Aim of the task - For the word "operations", find each line in the entries where it occurs and copy that line.

--- Source data Enclosed Below ---

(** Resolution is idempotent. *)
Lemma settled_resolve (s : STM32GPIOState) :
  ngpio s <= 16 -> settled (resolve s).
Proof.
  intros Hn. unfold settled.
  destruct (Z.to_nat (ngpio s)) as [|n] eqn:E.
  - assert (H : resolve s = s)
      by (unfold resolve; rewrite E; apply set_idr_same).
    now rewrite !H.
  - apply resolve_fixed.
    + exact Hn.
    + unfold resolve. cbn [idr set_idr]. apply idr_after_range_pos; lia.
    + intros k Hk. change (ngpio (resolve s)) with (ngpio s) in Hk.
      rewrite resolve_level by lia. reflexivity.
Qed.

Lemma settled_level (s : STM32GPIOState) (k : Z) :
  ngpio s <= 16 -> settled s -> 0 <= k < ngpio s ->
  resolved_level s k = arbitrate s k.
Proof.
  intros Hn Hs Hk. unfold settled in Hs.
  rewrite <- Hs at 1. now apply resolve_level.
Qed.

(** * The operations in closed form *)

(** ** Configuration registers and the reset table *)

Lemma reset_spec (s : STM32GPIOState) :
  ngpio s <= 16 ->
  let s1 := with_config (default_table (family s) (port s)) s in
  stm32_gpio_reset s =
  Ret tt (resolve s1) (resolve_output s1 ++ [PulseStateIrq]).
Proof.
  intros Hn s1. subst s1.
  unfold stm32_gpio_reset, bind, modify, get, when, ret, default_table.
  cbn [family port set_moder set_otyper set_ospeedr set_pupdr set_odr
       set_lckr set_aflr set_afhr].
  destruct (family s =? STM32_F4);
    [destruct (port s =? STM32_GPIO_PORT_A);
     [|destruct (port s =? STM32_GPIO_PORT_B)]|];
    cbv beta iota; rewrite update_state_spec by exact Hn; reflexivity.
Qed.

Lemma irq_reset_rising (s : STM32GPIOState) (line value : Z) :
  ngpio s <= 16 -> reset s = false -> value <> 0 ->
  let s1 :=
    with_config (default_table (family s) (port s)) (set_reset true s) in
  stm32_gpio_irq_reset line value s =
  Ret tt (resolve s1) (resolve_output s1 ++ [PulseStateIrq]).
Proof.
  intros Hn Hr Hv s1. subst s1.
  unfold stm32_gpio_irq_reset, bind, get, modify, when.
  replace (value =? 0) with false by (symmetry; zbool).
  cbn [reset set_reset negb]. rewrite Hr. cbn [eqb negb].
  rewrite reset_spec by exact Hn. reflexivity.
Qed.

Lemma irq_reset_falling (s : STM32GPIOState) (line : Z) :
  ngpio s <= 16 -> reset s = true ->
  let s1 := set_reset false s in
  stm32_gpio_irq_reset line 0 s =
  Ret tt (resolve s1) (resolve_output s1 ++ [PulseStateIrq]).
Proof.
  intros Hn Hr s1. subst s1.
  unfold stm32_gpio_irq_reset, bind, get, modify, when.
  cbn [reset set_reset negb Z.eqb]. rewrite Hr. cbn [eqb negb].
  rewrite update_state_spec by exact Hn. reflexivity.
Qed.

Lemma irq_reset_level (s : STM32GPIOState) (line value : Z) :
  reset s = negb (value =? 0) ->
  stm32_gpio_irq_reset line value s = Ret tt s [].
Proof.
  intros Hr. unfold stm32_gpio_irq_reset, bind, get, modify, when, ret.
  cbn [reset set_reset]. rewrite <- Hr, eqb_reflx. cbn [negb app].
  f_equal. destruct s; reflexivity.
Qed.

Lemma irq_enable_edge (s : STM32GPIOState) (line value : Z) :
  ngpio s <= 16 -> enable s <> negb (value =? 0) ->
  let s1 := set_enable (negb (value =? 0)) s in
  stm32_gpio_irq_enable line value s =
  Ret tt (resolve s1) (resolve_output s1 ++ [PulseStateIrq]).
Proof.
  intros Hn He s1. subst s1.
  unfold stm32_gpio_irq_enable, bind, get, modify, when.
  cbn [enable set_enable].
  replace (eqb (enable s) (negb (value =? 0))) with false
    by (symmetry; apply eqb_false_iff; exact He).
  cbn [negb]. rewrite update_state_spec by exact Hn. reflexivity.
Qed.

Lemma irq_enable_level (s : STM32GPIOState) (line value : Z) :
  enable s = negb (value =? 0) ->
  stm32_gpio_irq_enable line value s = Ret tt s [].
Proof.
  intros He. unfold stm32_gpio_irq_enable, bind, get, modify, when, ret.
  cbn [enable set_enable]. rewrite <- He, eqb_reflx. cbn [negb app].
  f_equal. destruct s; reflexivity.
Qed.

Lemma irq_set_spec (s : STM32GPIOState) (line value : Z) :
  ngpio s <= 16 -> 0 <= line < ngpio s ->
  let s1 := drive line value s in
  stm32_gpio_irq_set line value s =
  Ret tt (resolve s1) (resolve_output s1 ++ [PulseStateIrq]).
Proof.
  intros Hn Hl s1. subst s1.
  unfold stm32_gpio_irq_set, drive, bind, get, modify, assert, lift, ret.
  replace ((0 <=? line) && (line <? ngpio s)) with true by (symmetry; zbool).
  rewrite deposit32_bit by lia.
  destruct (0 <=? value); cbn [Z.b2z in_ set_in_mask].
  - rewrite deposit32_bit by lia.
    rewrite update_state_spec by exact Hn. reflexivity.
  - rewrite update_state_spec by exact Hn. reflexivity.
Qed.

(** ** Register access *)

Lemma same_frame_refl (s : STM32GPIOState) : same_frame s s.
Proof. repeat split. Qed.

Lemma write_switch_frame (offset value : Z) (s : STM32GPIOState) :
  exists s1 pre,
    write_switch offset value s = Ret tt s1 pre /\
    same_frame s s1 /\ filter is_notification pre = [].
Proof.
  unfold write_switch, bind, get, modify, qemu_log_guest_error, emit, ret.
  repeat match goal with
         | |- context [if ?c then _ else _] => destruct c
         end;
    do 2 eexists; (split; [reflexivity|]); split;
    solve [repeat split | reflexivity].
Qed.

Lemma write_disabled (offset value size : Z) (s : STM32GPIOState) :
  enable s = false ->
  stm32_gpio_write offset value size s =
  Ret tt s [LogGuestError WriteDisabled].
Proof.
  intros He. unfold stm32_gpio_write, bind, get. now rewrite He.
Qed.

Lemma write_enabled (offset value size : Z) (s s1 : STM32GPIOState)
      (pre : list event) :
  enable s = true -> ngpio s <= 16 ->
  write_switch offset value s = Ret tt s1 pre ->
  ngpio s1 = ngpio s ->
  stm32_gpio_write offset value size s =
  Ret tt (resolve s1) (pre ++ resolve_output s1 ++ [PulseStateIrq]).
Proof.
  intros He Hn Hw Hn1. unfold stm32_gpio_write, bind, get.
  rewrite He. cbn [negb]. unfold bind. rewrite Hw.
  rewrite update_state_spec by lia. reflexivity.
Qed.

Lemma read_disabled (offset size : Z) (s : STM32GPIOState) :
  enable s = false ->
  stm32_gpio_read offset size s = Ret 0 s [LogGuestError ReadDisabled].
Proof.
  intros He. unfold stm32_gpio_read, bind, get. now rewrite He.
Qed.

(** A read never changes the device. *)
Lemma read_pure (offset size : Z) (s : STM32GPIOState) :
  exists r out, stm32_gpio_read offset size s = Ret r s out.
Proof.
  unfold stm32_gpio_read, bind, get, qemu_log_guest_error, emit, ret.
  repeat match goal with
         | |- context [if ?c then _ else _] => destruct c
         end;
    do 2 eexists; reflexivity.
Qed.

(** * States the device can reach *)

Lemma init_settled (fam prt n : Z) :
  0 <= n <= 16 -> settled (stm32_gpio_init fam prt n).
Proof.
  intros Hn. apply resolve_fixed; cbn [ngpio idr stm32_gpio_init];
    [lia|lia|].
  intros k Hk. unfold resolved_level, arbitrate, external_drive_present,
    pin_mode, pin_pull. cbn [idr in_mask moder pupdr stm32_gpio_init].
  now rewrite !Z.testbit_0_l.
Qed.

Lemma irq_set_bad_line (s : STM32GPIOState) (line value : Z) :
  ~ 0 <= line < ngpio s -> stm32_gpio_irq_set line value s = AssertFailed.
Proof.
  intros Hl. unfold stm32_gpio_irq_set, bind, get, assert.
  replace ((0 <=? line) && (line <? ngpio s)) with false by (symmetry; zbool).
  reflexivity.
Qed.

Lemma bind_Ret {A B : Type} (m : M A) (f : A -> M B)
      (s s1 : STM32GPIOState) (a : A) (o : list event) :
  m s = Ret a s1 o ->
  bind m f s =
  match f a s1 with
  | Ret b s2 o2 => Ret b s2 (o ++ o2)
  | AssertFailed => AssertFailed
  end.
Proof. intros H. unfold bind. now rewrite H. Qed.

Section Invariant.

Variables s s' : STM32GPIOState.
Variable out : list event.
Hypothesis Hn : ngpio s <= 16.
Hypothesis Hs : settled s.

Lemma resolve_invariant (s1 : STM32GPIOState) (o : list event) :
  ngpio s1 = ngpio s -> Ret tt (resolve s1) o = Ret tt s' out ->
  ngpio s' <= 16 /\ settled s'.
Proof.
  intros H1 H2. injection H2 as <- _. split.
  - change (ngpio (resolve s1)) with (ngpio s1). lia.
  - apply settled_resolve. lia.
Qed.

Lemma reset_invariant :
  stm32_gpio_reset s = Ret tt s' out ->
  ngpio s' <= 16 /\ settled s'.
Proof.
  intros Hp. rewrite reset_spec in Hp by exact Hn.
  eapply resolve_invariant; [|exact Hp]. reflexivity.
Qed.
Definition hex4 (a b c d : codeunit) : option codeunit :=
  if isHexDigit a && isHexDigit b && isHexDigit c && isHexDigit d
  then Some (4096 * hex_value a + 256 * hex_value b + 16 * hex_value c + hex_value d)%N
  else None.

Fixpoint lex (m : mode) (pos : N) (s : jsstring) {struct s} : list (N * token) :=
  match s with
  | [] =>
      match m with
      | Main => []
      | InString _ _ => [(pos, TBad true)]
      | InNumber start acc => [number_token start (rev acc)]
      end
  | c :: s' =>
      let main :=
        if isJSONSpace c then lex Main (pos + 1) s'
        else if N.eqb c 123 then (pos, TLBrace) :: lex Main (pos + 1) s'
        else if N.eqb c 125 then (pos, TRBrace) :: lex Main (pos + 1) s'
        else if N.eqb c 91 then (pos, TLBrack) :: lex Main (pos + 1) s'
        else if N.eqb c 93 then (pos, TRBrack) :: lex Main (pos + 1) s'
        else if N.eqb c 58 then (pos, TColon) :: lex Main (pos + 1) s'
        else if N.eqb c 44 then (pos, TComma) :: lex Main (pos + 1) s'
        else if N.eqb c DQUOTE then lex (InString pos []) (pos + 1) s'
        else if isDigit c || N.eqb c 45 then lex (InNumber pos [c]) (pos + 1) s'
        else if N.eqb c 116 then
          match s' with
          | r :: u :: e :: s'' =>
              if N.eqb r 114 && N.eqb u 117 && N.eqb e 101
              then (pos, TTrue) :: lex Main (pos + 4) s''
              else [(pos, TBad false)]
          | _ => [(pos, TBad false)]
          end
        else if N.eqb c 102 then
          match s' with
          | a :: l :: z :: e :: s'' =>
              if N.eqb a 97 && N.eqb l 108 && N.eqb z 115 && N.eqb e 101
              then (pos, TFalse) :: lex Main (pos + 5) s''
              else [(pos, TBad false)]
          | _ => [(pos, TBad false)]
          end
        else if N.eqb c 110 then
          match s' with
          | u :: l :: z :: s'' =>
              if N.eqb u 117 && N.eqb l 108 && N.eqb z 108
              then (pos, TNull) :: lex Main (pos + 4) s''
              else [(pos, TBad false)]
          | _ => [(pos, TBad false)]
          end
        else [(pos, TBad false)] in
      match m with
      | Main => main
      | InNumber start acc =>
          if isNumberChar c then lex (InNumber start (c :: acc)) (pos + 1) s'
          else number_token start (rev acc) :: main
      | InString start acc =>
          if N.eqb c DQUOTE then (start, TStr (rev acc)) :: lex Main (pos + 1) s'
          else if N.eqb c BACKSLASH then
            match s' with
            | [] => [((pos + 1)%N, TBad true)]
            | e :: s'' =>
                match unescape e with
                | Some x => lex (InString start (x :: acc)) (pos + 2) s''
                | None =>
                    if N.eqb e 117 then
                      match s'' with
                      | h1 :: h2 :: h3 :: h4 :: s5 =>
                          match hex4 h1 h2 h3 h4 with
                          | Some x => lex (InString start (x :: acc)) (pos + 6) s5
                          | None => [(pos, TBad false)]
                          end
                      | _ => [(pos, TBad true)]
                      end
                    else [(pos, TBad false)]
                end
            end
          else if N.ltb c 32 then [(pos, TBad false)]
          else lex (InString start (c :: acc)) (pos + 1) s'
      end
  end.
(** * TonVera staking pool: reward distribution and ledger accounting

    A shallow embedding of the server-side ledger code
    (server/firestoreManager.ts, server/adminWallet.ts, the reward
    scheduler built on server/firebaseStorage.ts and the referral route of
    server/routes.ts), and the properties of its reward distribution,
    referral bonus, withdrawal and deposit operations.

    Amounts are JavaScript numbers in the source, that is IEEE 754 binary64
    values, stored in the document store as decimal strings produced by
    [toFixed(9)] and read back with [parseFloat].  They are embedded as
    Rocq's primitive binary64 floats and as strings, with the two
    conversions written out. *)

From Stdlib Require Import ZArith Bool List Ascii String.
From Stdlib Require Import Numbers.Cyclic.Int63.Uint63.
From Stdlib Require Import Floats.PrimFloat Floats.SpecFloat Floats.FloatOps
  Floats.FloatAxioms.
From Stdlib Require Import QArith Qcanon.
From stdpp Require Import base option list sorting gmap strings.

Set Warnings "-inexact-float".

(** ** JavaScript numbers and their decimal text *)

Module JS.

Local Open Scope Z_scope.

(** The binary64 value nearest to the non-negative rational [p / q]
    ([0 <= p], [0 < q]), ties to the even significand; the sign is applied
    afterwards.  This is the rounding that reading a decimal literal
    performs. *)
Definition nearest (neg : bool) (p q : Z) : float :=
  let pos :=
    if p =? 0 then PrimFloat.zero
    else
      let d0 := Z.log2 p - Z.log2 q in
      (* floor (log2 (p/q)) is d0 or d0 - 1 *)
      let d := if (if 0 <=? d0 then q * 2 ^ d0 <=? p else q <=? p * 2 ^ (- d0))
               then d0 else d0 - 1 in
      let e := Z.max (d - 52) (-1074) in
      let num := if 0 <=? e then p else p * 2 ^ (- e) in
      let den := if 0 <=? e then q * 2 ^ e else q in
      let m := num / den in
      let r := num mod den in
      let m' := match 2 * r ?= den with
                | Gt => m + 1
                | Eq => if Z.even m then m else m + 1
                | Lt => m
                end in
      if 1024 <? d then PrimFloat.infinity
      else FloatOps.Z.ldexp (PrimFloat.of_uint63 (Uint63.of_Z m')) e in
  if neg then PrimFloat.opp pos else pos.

--- End of Enclosed Source data ---

Response area -
(** * The operations in closed form *)
    referral bonus, withdrawal and deposit operations.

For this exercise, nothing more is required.